Think it over: In 1960 the gap in wealth between the top 20 percent of our country and the bottom 20 percent was 30 fold. Now it is 75 fold. Stock prices and productivity are up, and CEO salaries are soaring, but ordinary workers aren’t sharing in the profits they helped generate. Their incomes aren’t keeping up with costs. More Americans live in poverty—37 million, including 12 million children. Twelve million children! Despite extraordinary wealth at the top, America’s last among the highly developed countries in each of seven measures of inequality. Our GDP outperforms every country in the world except Luxembourg. But among industrialized nations we are at the bottom in functional literacy and dead last in combating poverty. Meanwhile, regular Americans are working longer and harder than workers in any other industrial nation, but it’s harder and harder for them to figure out how to make ends meet…how to send the kids to college…and how to hold on securely in their old age. If we’re all in this together, what’s a civilized response to these disparities?
America’s a broken promise.

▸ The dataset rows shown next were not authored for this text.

(** Two collision blocks that agree on sound fights give the same pass
    from a state with [ginv]. *)
Lemma gtick_with_ext coll1 coll2 env rnd T T2 s :
  ginv s -> (forall ch f, fight_ok ch f -> coll1 (ticks_ms T) f = coll2 (ticks_ms T) f) ->
  gtick_with coll1 env rnd T T2 s = gtick_with coll2 env rnd T T2 s.
Proof.
  intros Hs Hco. pose proof Hs as (Hsx & Hfx & Hfy & Hdir & Hpb & Hl & Hb & Hsc & Hlev & Hes).
  unfold gtick_with. cbv zeta.
  destruct (anim_step _ _ _) as [la an]. destruct (EdgeButtons.update _ _) as [eb' [[[pu pd] ?] ?]].
  destruct (ship_move _ _ _ _) as [sx0 llr].
  assert (0 <= clamp sx0 0 (W - SHIP_W) <= W - SHIP_W) as Hsx' by (apply clamp_bounds; done).
  set (sx := clamp sx0 0 (W - SHIP_W)) in *.
  set (pbs0 := if pu then fire (g_double s) sx (g_pbs s) else g_pbs s).
  assert (Z.of_nat (length pbs0) <= bullets_cap (g_double s)) by (subst pbs0; destruct pu; auto using fire_cap).
  pose proof (bomb_ok _ pd _ pbs0 (g_ebs s) _ Hb Hes) as Hbomb.
  destruct (bomb _ _ _ _ _) as [[[b' pbs1] ebs1] es1]. destruct Hbomb as (Hb' & Hp1 & He1).
  pose proof (hover_fixed (ticks_ms T) (g_level s) _ (g_last_form s) Hdir) as Hh. rewrite Hfx.
  destruct (hover _ _ _ _ _) as [[fx d] lf]. destruct Hh as [-> Hd]. rewrite Hfy.
  pose proof (enter_challenge_ok (ticks_ms T) (g_level s) _ (g_ch_start s) (g_ch_perfect s) _ pbs1 ebs1
    (update_homes_ok _ _ He1)) as Hc.
  destruct (enter_challenge _ _ _ _ _ _ _ _) as [[[[[ch cs] cp] es3] pbs2] ebs2]. destruct Hc as [He3 Hp2].
  pose proof (start_dives_ok rnd (g_draws s) (ticks_ms T) (g_level s) ch cs sx (g_last_dive s) es3 He3) as He4.
  destruct (start_dives _ _ _ _ _ _ _ _ _) as [[es4 ld] k1]. simpl in He4.
  pose proof (move_player_bullets_length pbs2).
  destruct (move_enemies_ok rnd k1 ((g_tick s + 1) .& 65535) (g_level s) ch sx es4 He4) as [He5 _].
  destruct (move_enemies _ _ _ _ _ _ _) as [es5 k2]. simpl in He5.
  pose proof (enemy_shooting_ok rnd k2 (ticks_ms T) (g_level s) ch sx es5
    (move_enemy_bullets (g_level s) ebs2) ch He5) as He6.
  destruct (enemy_shooting _ _ _ _ _ _ _ _) as [[es6 ebs4] k3]. simpl in He6.
  pose proof (bullets_hit_ok (move_player_bullets pbs2) es6 (g_score s) ch He6) as Hbh.
  destruct (bullets_hit _ _ _) as [[pbs4 es7] sc]. destruct Hbh as (He7 & Hp4 & Hsc').
  set (f0 := mkF (g_lives s) (g_double s) pbs4 ebs4 es7 (g_invuln s) sx).
  assert (fight_ok ch f0) as Hf0 by (unfold fight_ok; simpl; split_and!; auto; lia).
  destruct (captured (ticks_ms T) ch f0); simpl.
  - destruct (_ <=? 0); [done|]. rewrite bullet_check_inv by apply lose_life_invulnerable.
    rewrite (Hco ch); [done|by apply lose_life_ok].
  - rewrite (Hco ch); [done|]. unfold bullet_check. destruct (_ && _); [by apply lose_life_ok|done].
Qed.

(** C31: In every pass of the Galaga loop from a reachable state, the
    [# enemy collides with player] block is dead code: the pass gives the
    same result as the pass without it, because every enemy the block sees
    is at most at row 108 and the ship is at row 118. *)
Theorem enemy_collision_inert s env rnd T T2 :
  greach s -> gtick env rnd T T2 s = gtick_with (fun _ f => f) env rnd T T2 s.
Proof.
  intros Hr. apply gtick_with_ext; [by apply greach_inv|]. intros ch f. apply fight_enemy_collision_inert.
Qed.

America needs fixing.
So I look out on your graduating class and pray some one or more of you will take it on. I know something about the DNA in this institution—the history that created this unique university. Although most of you are not Methodists, you can be proud of the Methodist in SMU. At the time of the American Revolution only a few hundred people identified with Methodism. By the Civil War it was the largest church in the country with one in three church members calling Methodism their faith community. No institution has done more to shape America’s moral imagination. If America is going to be fixed, I believe someone with this DNA will be needed to do it. It’s possible. So as you leave today, take with you Rilke’s counsel “to assume our existence as broadly as we can, in any way we can. Everything, even the unheard of, must be possible in this life. The only courage demanded of us is courage for the most singular and the most inexplicable that we may encounter.”

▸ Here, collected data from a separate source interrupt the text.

(** C8, as the code has it. The candidates are the recipients of the
    previous blob followed by the owners of the Deposit events scanned
    from [lastProcessedBlock] to the current block, each once, at its
    first place: the list is in the order of insertion, not in the order
    of the addresses, and the zero address is dropped among the owners of
    the events only. *)
Theorem candidate_list (previousDistribution : option Distribution)
    (lastProcessedBlock currentBlock : Z) (logs : list Log) :
  let f := Distributor.depositFilter options lastProcessedBlock currentBlock in
  provider_getLogs w f = Some logs ->
  fromBlock f = lastProcessedBlock /\ toBlock f = AtBlock currentBlock /\
  address f = wrapperAddr options /\
  exists newUsers,
    Distributor.getWrapperUsers options w lastProcessedBlock currentBlock = Ok newUsers /\
    let users := Distributor.allUsers previousDistribution newUsers in
    users = first_occurrences
              (previousRecipients previousDistribution ++
               filter (fun a => a <> ZeroAddress) (depositOwners logs)) /\
    NoDup users /\
    forall u, u ∈ users <->
              u ∈ previousRecipients previousDistribution \/
              (u ∈ depositOwners logs /\ u <> ZeroAddress).
Proof.
  cbv zeta. intros Hlogs. repeat split.
  eexists. split; [apply getWrapperUsers_owners; exact Hlogs|].
  assert (Husers :
    Distributor.allUsers previousDistribution
      (first_occurrences (filter (fun a => a <> ZeroAddress) (depositOwners logs)))
    = first_occurrences
        (previousRecipients previousDistribution ++
         filter (fun a => a <> ZeroAddress) (depositOwners logs))).
  { unfold Distributor.allUsers, previousRecipients.
    rewrite <- !Set_add_all_first_occurrences.
    destruct previousDistribution as [prev|]; simpl.
    - rewrite Set_add_all_Set, <- Set_add_all_app. reflexivity.
    - apply Set_add_all_Set. }
  cbv zeta. rewrite Husers. split; [reflexivity|].
  split; [apply first_occurrences_NoDup|].
  intros u. rewrite elem_of_first_occurrences, elem_of_app, list_elem_of_filter.
  tauto.
Qed.

End Recipients.

Lemma candidate_list_witness :
  exists newUsers,
    Distributor.getWrapperUsers (Scenario.options_fee 0) Scenario.after_foreign 17 40
      = Ok newUsers /\
    NoDup (Distributor.allUsers (Some Scenario.foreign_blob) newUsers).
Proof.
  destruct (candidate_list (Scenario.options_fee 0) Scenario.after_foreign
              (Some Scenario.foreign_blob) 17 40
              [ DepositLog Scenario.user1 Scenario.user1 1 1;
                DepositLog Scenario.user1 ZeroAddress 1 1;
                DepositLog Scenario.user2 Scenario.user2 1 1 ])
    as (_ & _ & _ & newUsers & Hnew & _ & Hnodup & _).
  - vm_compute. reflexivity.
  - exists newUsers. split; assumption.
Defined.

(** C8, as the specification has it, fails: after a blob whose recipients
    are user 2 and the zero address, and Deposit events of user 1, of the
    zero address and of user 2, the candidates are user 2, the zero address
    and user 1, in this order. *)
Lemma candidate_list_unordered_with_zero_address :
  exists newUsers,
    Distributor.getWrapperUsers (Scenario.options_fee 0) Scenario.after_foreign 17 40
      = Ok newUsers /\
    let users := Distributor.allUsers (Some Scenario.foreign_blob) newUsers in
    users = [ Scenario.user2; ZeroAddress; Scenario.user1 ] /\
    ~ Sorted address_le users /\
    ZeroAddress ∈ users.
Proof.
  eexists. split; [vm_compute; reflexivity|].
  cbv zeta.
  assert (E : Distributor.allUsers (Some Scenario.foreign_blob)
                [Scenario.user1; Scenario.user2]
              = [ Scenario.user2; ZeroAddress; Scenario.user1 ])
    by (vm_compute; reflexivity).
  change (Distributor.allUsers (Some Scenario.foreign_blob) _)
    with (Distributor.allUsers (Some Scenario.foreign_blob)
            [Scenario.user1; Scenario.user2]).
  rewrite E. split; [reflexivity|]. split.
  - intros H. apply Sorted_inv in H as [_ H]. apply HdRel_inv in H.
    apply H. vm_compute. reflexivity.
  - right. left.
Qed.

Lemma generateDistribution_validates_witness :
  Distributor.generateDistribution Scenario.text_lib (Scenario.options_fee 0)
    Scenario.round2
  = Distributor.distribute Scenario.text_lib (Scenario.options_fee 0) Scenario.round2
      (Some ("bafy-round-1", Scenario.root_of Scenario.round1_values))
      (Some Scenario.round1_blob).
Proof.
  pose proof (generateDistribution_validates Scenario.text_lib
                (Scenario.options_fee 0) Scenario.round2
                "bafy-round-1" (Scenario.root_of Scenario.round1_values)
                eq_refl eq_refl) as H.
  change (ipfs_download Scenario.round2 "bafy-round-1")
    with (Some Scenario.round1_blob) in H.
  replace (("bafy-round-1" =? "")%string
           || (Scenario.root_of Scenario.round1_values =? ZeroHash)%string)
    with false in H by (vm_compute; reflexivity).
  apply H. vm_compute. reflexivity.
Defined.

(** C6, as the specification has it, fails: the contract reports the cid of
    round 1 and the zero hash as its root; the blob behind the cid can be
    downloaded and its rebuilt root is not the root of the contract, yet
    the round does not fail: it runs as a genesis round. *)
Lemma generateDistribution_zero_root_not_validated :
  distributor_cid Scenario.zero_root = Some "bafy-round-1" /\
  ipfs_download Scenario.zero_root "bafy-round-1" = Some Scenario.round1_blob /\
  rebuiltRoot Scenario.text_lib Scenario.round1_blob
    <> distributor_root Scenario.zero_root /\
  exists g,
    Distributor.generateDistribution Scenario.text_lib (Scenario.options_fee 0)
      Scenario.zero_root = Ok g /\
    prevTreeCid (distribution g) = "" /\
    rows (distribution g)
    = [ (Scenario.user1, Scenario.tokenA, Dec 1000000000000000100);
        (Scenario.user1, Scenario.tokenB, Dec 2000) ].
Proof.
  split; [reflexivity|]. split; [reflexivity|]. split.
  - intros E. vm_compute in E. discriminate E.
  - eexists. split; [vm_compute; reflexivity|].
    split; vm_compute; reflexivity.
Qed.

(** ** Proof generation *)

Lemma findIndex_from_found {A : Type} (p : A -> bool) (l : list A) (i : Z) :
  0 <= i ->
  (ProofGenerator.findIndex_from p l i = -1 /\ forall x, x ∈ l -> p x = false) \/
  (exists (k : nat) (x : A),
      ProofGenerator.findIndex_from p l i = i + Z.of_nat k /\
      l !! k = Some x /\ p x = true).
Proof.
  revert i. induction l as [|y l IH]; intros i Hi; simpl.
  - left. split; [reflexivity|]. intros x Hx. inversion Hx.
  - destruct (p y) eqn:Hy.
    + right. exists 0%nat, y. split; [lia|]. split; [reflexivity | exact Hy].
    + destruct (IH (i + 1)) as [[Hnone Hall]|(k & x & Hk & Hx & Hp)]; [lia| |].
      * left. split; [exact Hnone|].
        intros x Hx. apply elem_of_cons in Hx as [->|Hx]; auto.
      * right. exists (S k), x. split; [lia|]. split; assumption.
Qed.

Section ProofLookup.

Variable lib : MerkleLib.
Variable d : Distribution.

(** The blob is one the library accepts: it loads, and every leaf in
    range has a proof. *)
Hypothesis loads : merkle_load lib d = true.
Hypothesis proves :
  forall i, 0 <= i < Z.of_nat (length (values d)) ->
            is_Some (merkle_getProof lib d i).

(** C9. Proof generation by index returns [null] exactly when the index
    is negative or not below the number of values; proof generation by
    recipient returns [null] exactly when no row names the recipient, up
    to letter case; otherwise each returns a proof and the leaf it
    matched. *)
Theorem proof_lookup :
  (forall index,
      ProofGenerator.generateProofByIndex lib d index = Ok None <->
      index < 0 \/ Z.of_nat (length (values d)) <= index) /\
  (forall recipient,
      ProofGenerator.generateProofForRecipient lib d recipient = Ok None <->
      ~ exists v, v ∈ values d /\ names recipient v) /\
  (forall index,
      0 <= index < Z.of_nat (length (values d)) ->
      exists proof v,
        values d !! Z.to_nat index = Some v /\
        merkle_getProof lib d index = Some proof /\
        ProofGenerator.generateProofByIndex lib d index
        = Ok (Some {| ProofGenerator.pr_proof := proof;
                      ProofGenerator.pr_value := Some (value v);
                      ProofGenerator.pr_treeIndex := treeIndex v |})) /\
  (forall recipient,
      (exists v, v ∈ values d /\ names recipient v) ->
      exists proof (k : nat) v,
        values d !! k = Some v /\ names recipient v /\
        merkle_getProof lib d (Z.of_nat k) = Some proof /\
        ProofGenerator.generateProofForRecipient lib d recipient
        = Ok (Some {| ProofGenerator.pr_proof := proof;
                      ProofGenerator.pr_value := Some (value v);
                      ProofGenerator.pr_treeIndex := Z.of_nat k |})).
Proof.
  assert (Hin : forall index, 0 <= index < Z.of_nat (length (values d)) ->
            exists proof v,
              values d !! Z.to_nat index = Some v /\
              merkle_getProof lib d index = Some proof /\
              ProofGenerator.generateProofByIndex lib d index
              = Ok (Some {| ProofGenerator.pr_proof := proof;
                            ProofGenerator.pr_value := Some (value v);
                            ProofGenerator.pr_treeIndex := treeIndex v |})).
  { intros index Hrange.
    destruct (proves index Hrange) as [proof Hproof].
    destruct (lookup_lt_is_Some_2 (values d) (Z.to_nat index)) as [v Hv]; [lia|].
    exists proof, v. split; [exact Hv|]. split; [exact Hproof|].
    unfold ProofGenerator.generateProofByIndex, ProofGenerator.load.
    destruct (Z.ltb_spec index 0) as [|_]; [lia|].
    destruct (Z.geb_spec index (Z.of_nat (length (values d)))) as [|_]; [lia|].
    simpl. rewrite loads. simpl. rewrite Hproof. simpl. rewrite Hv. reflexivity. }
  assert (Hfind : forall recipient,
            (ProofGenerator.generateProofForRecipient lib d recipient = Ok None /\
             forall v, v ∈ values d -> ~ names recipient v) \/
            (exists proof (k : nat) v,
                values d !! k = Some v /\ names recipient v /\
                merkle_getProof lib d (Z.of_nat k) = Some proof /\
                ProofGenerator.generateProofForRecipient lib d recipient
                = Ok (Some {| ProofGenerator.pr_proof := proof;
                              ProofGenerator.pr_value := Some (value v);
                              ProofGenerator.pr_treeIndex := Z.of_nat k |}))).
  { intros recipient.
    unfold ProofGenerator.generateProofForRecipient, ProofGenerator.load,
      ProofGenerator.findIndex.
    rewrite loads. simpl.
    destruct (findIndex_from_found (ProofGenerator.same_recipient recipient)
                (values d) 0) as [[Hnone Hall]|(k & v & Hk & Hv & Hp)]; [lia| |].
    - left. rewrite Hnone. simpl. split; [reflexivity|].
      intros v Hv Hname. specialize (Hall v Hv).
      unfold ProofGenerator.same_recipient in Hall.
      apply String.eqb_neq in Hall. contradiction.
    - right. rewrite Z.add_0_l in Hk. rewrite Hk.
      destruct (Z.eqb_spec (Z.of_nat k) (-1)) as [|_]; [lia|].
      destruct (proves (Z.of_nat k)) as [proof Hproof].
      { apply lookup_lt_Some in Hv. lia. }
      exists proof, k, v. split; [exact Hv|]. split.
      + apply String.eqb_eq. exact Hp.
      + split; [exact Hproof|].
        rewrite Hproof. simpl. rewrite Nat2Z.id, Hv. reflexivity. }
  split; [|split; [|split]].
  - intros index. split.
    + intros H.
      destruct (Z_lt_dec index 0) as [|Hge]; [left; assumption|].
      destruct (Z_le_dec (Z.of_nat (length (values d))) index) as [|Hlt];
        [right; assumption|].
      destruct (Hin index) as (proof & v & _ & _ & E); [lia|].
      rewrite E in H. discriminate H.
    + intros Hout. unfold ProofGenerator.generateProofByIndex.
      destruct (Z.ltb_spec index 0); [reflexivity|].
      destruct (Z.geb_spec index (Z.of_nat (length (values d))));
        [reflexivity | lia].
  - intros recipient. destruct (Hfind recipient)
      as [[Hnull Hall]|(proof & k & v & Hv & Hname & _ & E)].
    + split; [|intros _; exact Hnull].
      intros _ (v & Hv & Hname). exact (Hall v Hv Hname).
    + split.
      * intros H. rewrite E in H. discriminate H.
      * intros H. exfalso. apply H. exists v. split; [|exact Hname].
        eapply list_elem_of_lookup_2. exact Hv.
  - exact Hin.
  - intros recipient (v & Hv & Hname).
    destruct (Hfind recipient) as [[_ Hall]|H]; [|exact H].
    exfalso. exact (Hall v Hv Hname).
Qed.

End ProofLookup.

(** C10. The outcome of [verifyProof] does not depend on the root it is
    given: the proof is checked against the tree of the single leaf
    [value], whose root the library computes from [value] alone. *)
Theorem verifyProof_ignores_root (lib : MerkleLib) (v : Value)
    (proof : list string) (r1 r2 : string) :
  ProofGenerator.verifyProof lib v proof r1
  = ProofGenerator.verifyProof lib v proof r2 /\
  ProofGenerator.verifyProof lib v proof r1
  = (let* t := StandardMerkleTree_of lib [v] in ProofGenerator.verify lib t v proof).
Proof. split; reflexivity. Qed.

Lemma proof_lookup_witness :
  ProofGenerator.generateProofByIndex Scenario.text_lib Scenario.round1_blob 7 = Ok None /\
  ProofGenerator.generateProofForRecipient Scenario.text_lib Scenario.round1_blob
    Scenario.user3 = Ok None.
Proof.
  destruct (proof_lookup Scenario.text_lib Scenario.round1_blob eq_refl
              (fun i _ => ex_intro _ [] eq_refl)) as (Hindex & Hrecipient & _).
  split.
  - apply Hindex. right. vm_compute. discriminate.
  - apply Hrecipient. intros (v & Hv & Hname).
    change (v ∈ imap (fun i x => {| treeIndex := Z.of_nat i; value := x |})
                  Scenario.round1_values) in Hv.
    unfold Scenario.round1_values in Hv. simpl in Hv.
    each_member Hv; vm_compute in Hname; discriminate Hname.
Defined.

(** ** Failures *)




Section Failures.

Variable lib : MerkleLib.
Variable options : DistributorOptions.
Variable w : World.





End Failures.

Some of the elders among you will remember that Martin Luther King made a powerful speech here at SMU in 1966. It’s been said—this part of the story may be apocryphal—that when he was asked why he chose SMU instead of one of the all-black colleges, Dr. King replied: “Because if John Wesley were around he’d be standing right here with me.” Martin Luther King said at SMU: “…The challenge in the days ahead is to work passionately and unrelentingly…to make justice a reality for all people.” One of your own graduates—the Reverend Michael Waters—got it right a few years ago when he was a student here: “Martin Luther King became the symbol not only of the civil rights movement but of America itself: A symbol of a land of freedom where people of all races, creeds, and nationalities could live together as a Beloved Community.”
Not as an empire. Or a superpower. Not a place where the strong take what they can and the weak what they must. But a Beloved Community. It’s the core of civilization, the crux of democracy, and a profound religious truth.
But don’t go searching for the Beloved Community on a map. It’s not a place. It exists in the hearts and minds—our hearts and minds—or not at all.
I pray I am looking into the face of someone who will lead us toward it.
Good luck to each and every one of you.